====== MATERIALS PROVIDED

Lemma command_turn_spaces before k rest option first x : (∀ c, head rest = Some c → c ≠ space) →
  command_turn' (before ++ replicate k space ++ rest) Options Flags (length before) option first x =
  match head rest with
  | None => Ok (Break true option x)
  | Some c =>
      if has_type option MandatoryArgumentType || has_type option OptionalArgumentType && negb (c =? dash) then
        argument_turn Callback (before ++ replicate k space ++ rest) (length (before ++ replicate k space)) option first x
      else if c =? dash then Ok (option_turn upcase intrinsics iswalnum Callback (before ++ replicate k space ++ rest) Options Flags (length (before ++ replicate k space)) option x)
      else value_turn Callback (before ++ replicate k space ++ rest) Flags (length (before ++ replicate k space)) option first x
  end.
Proof using Type.
  intros Hr. unfold command_turn. rewrite drop_app_length, skip_while_app.
  - assert (length before + length (replicate k space) = length (before ++ replicate k space))%nat as -> by (by rewrite length_app).
    assert ((before ++ replicate k space ++ rest) !! length (before ++ replicate k space) = head rest) as ->; [|done].
    rewrite app_assoc, lookup_app_r, Nat.sub_diag by done. by destruct rest.
  - apply Forall_replicate. done.
  - intros c Hc. apply Z.eqb_neq. by apply Hr.
Qed.

Lemma option_turn_ok before name tail option x : Forall (λ o, Z.of_nat (length (Name o)) < 2 ^ 62) Options →
  Forall (λ c, is_name_char iswalnum c = true) name → ends_part tail → Z.of_nat (length name) < 2 ^ 62 →
  option_turn upcase intrinsics iswalnum Callback (before ++ (dash :: name) ++ tail) Options Flags (length before) option x =
  let '(cont, x) := if has_type option OptionalArgumentType then cb option None x else (true, x) in
  if negb cont then Break false option x
  else
    let option := List.find (λ o, bool_decide (Name o = name)) Options in
    if negb (bool_decide (is_Some option)) && negb (flag Flags PH_COMMAND_LINE_IGNORE_UNKNOWN_OPTIONS) then Return false x
    else if has_type option NoArgumentType then
      let '(cont, x) := cb option None x in
      if cont : bool then Next (length (before ++ dash :: name)) None false x else Break false option x
    else Next (length (before ++ dash :: name)) option false x.
Proof using Hspace.
  intros Ho Hn Htail Hl. unfold option_turn.
  assert (drop (S (length before)) (before ++ (dash :: name) ++ tail) = name ++ tail) as ->.
  { rewrite <-Nat.add_1_r, <-drop_drop, drop_app_length. done. }
  rewrite skip_while_app.
  2: done.
  2: { intros c Hc. destruct Htail as [->|Ht]; [done|]. rewrite Ht in Hc. injection Hc as <-. unfold is_name_char. by rewrite Hspace. }
  assert (S (length before) + length name = length (before ++ dash :: name))%nat as Hi by (rewrite length_app; cbn; lia).
  replace (S (length before) + length name - S (length before))%nat with (length name) by lia. rewrite find_option_ok, Hi by done. done.
Qed.

Lemma command_loop_ok tokens : ∀ fuel before option first x,
  Forall (λ o, Z.of_nat (length (Name o)) < 2 ^ 62) Options → Forall token_ok tokens.*2 → Forall (λ kt, 0 < kt.1)%nat (tail tokens) →
  Z.of_nat (length (render_line tokens)) < 2 ^ 31 → (length tokens < fuel)%nat →
  command_loop upcase intrinsics iswalnum Callback (before ++ render_line tokens) Options Flags fuel (length before) option first x =
  Ok (interpret tokens.*2 option first x).
Proof using Hspace Hquote Hbackslash.
  induction tokens as [|[k t] tokens IH]; intros [|fuel] before option first x Ho Ht Hs Hl Hf; try (cbn in Hf; lia); cbn [command_loop].
  - change (render_line []) with (replicate 0 space ++ []). rewrite command_turn_spaces by done. done.
  - cbn [render_line fmap list_fmap snd] in *. apply Forall_cons in Ht as [Ht Hts]. cbn [tail] in Hs. cbn [length] in Hf.
    assert (ends_part (render_line tokens)) as Hend.
    { destruct tokens as [|[[|k'] t'] tokens]; [by left| |by right]. apply Forall_cons in Hs as [Hs _]. cbn in Hs. lia. }
    assert (Forall (λ kt, 0 < kt.1)%nat (tail tokens)) as Hs'.
    { destruct tokens; [done|]. by apply Forall_cons in Hs as [_ Hs]. }
    rewrite !length_app, length_replicate in Hl. set (before' := before ++ replicate k space).
    assert (∀ option first x, command_loop upcase intrinsics iswalnum Callback (before ++ replicate k space ++ render t ++ render_line tokens) Options Flags fuel
      (length (before' ++ render t)) option first x = Ok (interpret tokens.*2 option first x)) as Hnext.
    { intros. unfold before'. rewrite <-(IH fuel ((before ++ replicate k space) ++ render t)) by (done || lia). by rewrite <-!app_assoc. }
    rewrite command_turn_spaces by (destruct t; cbn; intros c [= <-]; done).
    assert (before ++ replicate k space ++ render t ++ render_line tokens = before' ++ render t ++ render_line tokens) as Hcl by (unfold before'; by rewrite <-app_assoc).
    revert Hnext. fold before'. rewrite Hcl. intros Hnext.
    assert (∀ option first x, argument_turn Callback (before' ++ render t ++ render_line tokens) (length before') option first x = _) as Harg
      by (intros; apply (argument_turn_ok before' t (render_line tokens)); [done|done|rewrite length_app; lia]).
    destruct t as [name|value]; cbn [render app head interpret] in *.
    + change (dash =? dash) with true. cbn [negb]. rewrite andb_false_r, orb_false_r.
      destruct (has_type option MandatoryArgumentType).
      * rewrite Harg. cbn [mbind result_bind]. destruct (cb option (Some (token_text (OptionToken name))) x) as [[] x']; [apply Hnext|done].
      * pose proof (option_turn_ok before' name (render_line tokens) option x Ho Ht Hend ltac:(cbn [length] in Hl; lia)) as Hopt.
        cbn [app] in Hopt. rewrite Hopt. cbn [mbind result_bind]. cbv zeta.
        destruct (if has_type option OptionalArgumentType then cb option None x else (true, x)) as [[] x']; cbn [negb]; [|done].
        destruct (negb (bool_decide (is_Some (List.find (λ o, bool_decide (Name o = name)) Options))) && negb (flag Flags PH_COMMAND_LINE_IGNORE_UNKNOWN_OPTIONS)); [done|].
        destruct (has_type _ NoArgumentType); [|apply Hnext]. destruct (cb _ None x') as [[] x'']; [apply Hnext|done].
    + change (quote =? dash) with false. cbn [negb]. destruct (has_type option MandatoryArgumentType || has_type option OptionalArgumentType && true).
      * rewrite Harg. cbn [mbind result_bind]. destruct (cb option (Some (token_text (ValueToken value))) x) as [[] x']; [apply Hnext|done].
      * unfold value_turn. destruct (parse_token before' (ValueToken value) (render_line tokens) Ht Hend) as (v & Hv & Htext); [rewrite length_app; cbn [render app length] in *; lia|].
        cbn [render app token_text] in Hv, Htext. rewrite Hv. cbn [mbind result_bind fst snd fmap option_fmap option_map]. rewrite Htext.
        destruct (flag Flags PH_COMMAND_LINE_IGNORE_FIRST_PART && first); [apply Hnext|].
        destruct (cb None (Some (without_backslashes value)) x) as [[] x']; [apply Hnext|done].
Qed.

(** C29. A command line of options, whose names are made of the characters of names, and
    of values that are escaped and in quotation marks, with at least one space between two
    of them and any number before the first, is parsed as the tokens it is made of, as long
    as it has fewer than 2^31 characters: the callback is called with the names of the
    options and with the values, in the order and with the effects that the rules on
    arguments, unknown options, the first part and stopping give. A value that ends in
    backslashes does not arrive as it is: the callback is given it without them. *)
Theorem command_line_options tokens x :
  Forall (λ o, Z.of_nat (length (Name o)) < 2 ^ 62) Options → Forall token_ok tokens.*2 → Forall (λ kt, 0 < kt.1)%nat (tail tokens) →
  Z.of_nat (length (render_line tokens)) < 2 ^ 31 →
  PhParseCommandLine upcase intrinsics iswalnum Callback (render_line tokens) Options Flags x = Ok (interpret tokens.*2 None true x).
Proof using Hspace Hquote Hbackslash.
  intros Ho Ht Hs Hl. unfold PhParseCommandLine. destruct (Nat.eqb_spec (length (render_line tokens)) 0) as [E|E].
  - destruct tokens as [|[k t] tokens]; [done|]. cbn in E. rewrite !length_app in E. destruct t; cbn in E; lia.
  - apply (command_loop_ok tokens (S (length (render_line tokens))) []); try done.
    clear. induction tokens as [|[k t] tokens IH]; cbn; [lia|]. rewrite !length_app. assert (0 < length (render t))%nat by (destruct t; cbn; lia). lia.
Qed.
End Options.

Lemma command_line_options_witness :
  let options := [CommandLineOption 1 [0x61] NoArgumentType; CommandLineOption 2 [0x62] MandatoryArgumentType] in
  let tokens := [(0%nat, ValueToken [0x70]); (1%nat, OptionToken [0x61]); (2%nat, OptionToken [0x62]); (1%nat, ValueToken [quote; space])] in
  PhParseCommandLine (λ c, c) true (λ c, 0x61 <=? c) (λ o v x, (true, (Id <$> o, string_text <$> v) :: x)) (render_line tokens) options
    PH_COMMAND_LINE_IGNORE_FIRST_PART [] = Ok (true, [(Some 2, Some [quote; space]); (Some 1, None)]).
Proof.
  cbv zeta. rewrite (command_line_options (λ c, c) true (λ c, 0x61 <=? c) eq_refl eq_refl eq_refl (λ o v x, (true, (Id <$> o, v) :: x))).
  - reflexivity.
  - repeat constructor.
  - repeat constructor.
  - repeat constructor.
  - vm_compute. reflexivity.
Defined.
(* ===== verification/FilePoolFacts.v ===== *)
(** File pools: the layout of segments, the words of the file as the views show them, and
    the cache of views. *)

From S2P Require Import Prelude Blocks FilePool.

(** What Windows promises: the bit maps do what they are named after; and a mapping, if it is
    not refused, is placed where no other is, above the first 64K of the address space. *)
Class FileSystemOk (F : FileSystem) := {
  set_bits_ok b s n j : 0 ≤ b < 2 ^ 2048 → 0 ≤ s → 0 ≤ n → s + n ≤ 2048 → 0 ≤ j →
    Z.testbit (RtlSetBits b s n) j = Z.testbit b j || ((s <=? j) && (j <? s + n));
  set_bits_range b s n : 0 ≤ b < 2 ^ 2048 → 0 ≤ s → 0 ≤ n → s + n ≤ 2048 → 0 ≤ RtlSetBits b s n < 2 ^ 2048;
  clear_bits_ok b s n j : 0 ≤ b < 2 ^ 2048 → 0 ≤ s → 0 ≤ n → s + n ≤ 2048 → 0 ≤ j →
    Z.testbit (RtlClearBits b s n) j = Z.testbit b j && negb ((s <=? j) && (j <? s + n));
  clear_bits_range b s n : 0 ≤ b < 2 ^ 2048 → 0 ≤ s → 0 ≤ n → s + n ≤ 2048 → 0 ≤ RtlClearBits b s n < 2 ^ 2048;
  find_some b n h i b' : 0 ≤ b < 2 ^ 2048 → 1 ≤ n → RtlFindClearBitsAndSet b n h = Some (i, b') →
    0 ≤ i ∧ i + n ≤ 2048 ∧ (∀ j, i ≤ j < i + n → Z.testbit b j = false) ∧ b' = RtlSetBits b i n;
  find_none b n h : 0 ≤ b < 2 ^ 2048 → 1 ≤ n → RtlFindClearBitsAndSet b n h = None →
    ∀ i, 0 ≤ i → i + n ≤ 2048 → ∃ j, i ≤ j < i + n ∧ Z.testbit b j = true;
  map_place c ms o s base : NtMapViewOfSection c ms o s = Some base →
    2 ^ 16 ≤ base ∧ ∀ m, m ∈ ms → base + s ≤ MapBase m ∨ MapBase m + MapSize m ≤ base;
}.

(** *** Programs that may fault

    [R] says why. *)
Definition wp_or {S A} (R : Prop) (m : ST S A) (Q : A → S → Prop) (s : S) : Prop := m s = None ∧ R ∨ wp m Q s.

Lemma wp_or_bind {S A B} R (m : ST S A) (f : A → ST S B) (Q : B → S → Prop) (s : S) :
  wp m (λ a s', wp_or R (f a) Q s') s → wp_or R (m ≫= f) Q s.
Proof.
  intros (a & s1 & Hm & [[Hf HR]|Hf]); [left|right].
  - split; [|done]. unfold mbind, ST_bind. by rewrite Hm.
  - apply wp_bind. by exists a, s1.
Qed.

Lemma wp_or_seq {S A B} (R : Prop) (m : ST S A) (f : A → ST S B) (P : A → S → Prop) (Q : B → S → Prop) (s : S) :
  wp_or R m P s → (∀ a s', P a s' → wp_or R (f a) Q s') → wp_or R (m ≫= f) Q s.
Proof.
  intros [[Hm HR]|Hm] Hf; [left; split; [|done]; unfold mbind, ST_bind; by rewrite Hm|]. apply wp_or_bind. by eapply wp_mono.
Qed.

Lemma wp_or_mono {S A} R (m : ST S A) (P Q : A → S → Prop) (s : S) : wp_or R m P s → (∀ a s', P a s' → Q a s') → wp_or R m Q s.
Proof. intros [H|H] HPQ; [by left|right]. by eapply wp_mono. Qed.

Lemma wp_or_wp {S A} R (m : ST S A) (Q : A → S → Prop) (s : S) : wp m Q s → wp_or R m Q s.
Proof. by right. Qed.

Lemma wp_or_assoc {S A B C} R (m : ST S A) (f : A → ST S B) (g : B → ST S C) Q (s : S) :
  wp_or R ((m ≫= f) ≫= g) Q s → wp_or R (m ≫= λ a, f a ≫= g) Q s.
Proof. unfold wp_or, wp, mbind, ST_bind. by destruct (m s) as [[??]|]. Qed.

(** The segment shifts for which the headers do not overlap. *)
Class PoolOk (SegmentShift MaximumInactiveViews : Z) := {
  shift_ok : 18 ≤ SegmentShift ≤ 28;
  maximum_ok : 0 ≤ MaximumInactiveViews < 2 ^ 31;
}.

Lemma wp_modify f (Q : unit → PH_FILE_POOL → Prop) p : Q tt (f p) → wp (modify f) Q p.
Proof. intros H. unfold modify. steps. exact H. Qed.

Lemma wp_view v w (Q : PH_FILE_POOL_VIEW → PH_FILE_POOL → Prop) p : Views p !! v = Some w → Q w p → wp (view v) Q p.
Proof. intros Hv HQ. exists w, p. unfold view. by rewrite Hv. Qed.

(** ** Layout *)
Section Facts.
Context {SegmentShift MaximumInactiveViews : Z} `{F : FileSystem, P : !PoolOk SegmentShift MaximumInactiveViews}.

Local Abbreviation SS := (SegmentSize SegmentShift).
Local Abbreviation BS := (BlockSize SegmentShift).
Local Abbreviation FHS := (FileHeaderBlockSpan SegmentShift).
Local Abbreviation SHS := (SegmentHeaderBlockSpan SegmentShift).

============

■ **WORK INSTRUCTION**: Print, from the entries above, the line with "(** File pools: the", the line with "set_bits_range b s" and all lines between them, exactly and with nothing else.

■ **PROBLEM SOLUTION**:
(** File pools: the layout of segments, the words of the file as the views show them, and
    the cache of views. *)

From S2P Require Import Prelude Blocks FilePool.

(** What Windows promises: the bit maps do what they are named after; and a mapping, if it is
    not refused, is placed where no other is, above the first 64K of the address space. *)
Class FileSystemOk (F : FileSystem) := {
  set_bits_ok b s n j : 0 ≤ b < 2 ^ 2048 → 0 ≤ s → 0 ≤ n → s + n ≤ 2048 → 0 ≤ j →
    Z.testbit (RtlSetBits b s n) j = Z.testbit b j || ((s <=? j) && (j <? s + n));
  set_bits_range b s n : 0 ≤ b < 2 ^ 2048 → 0 ≤ s → 0 ≤ n → s + n ≤ 2048 → 0 ≤ RtlSetBits b s n < 2 ^ 2048;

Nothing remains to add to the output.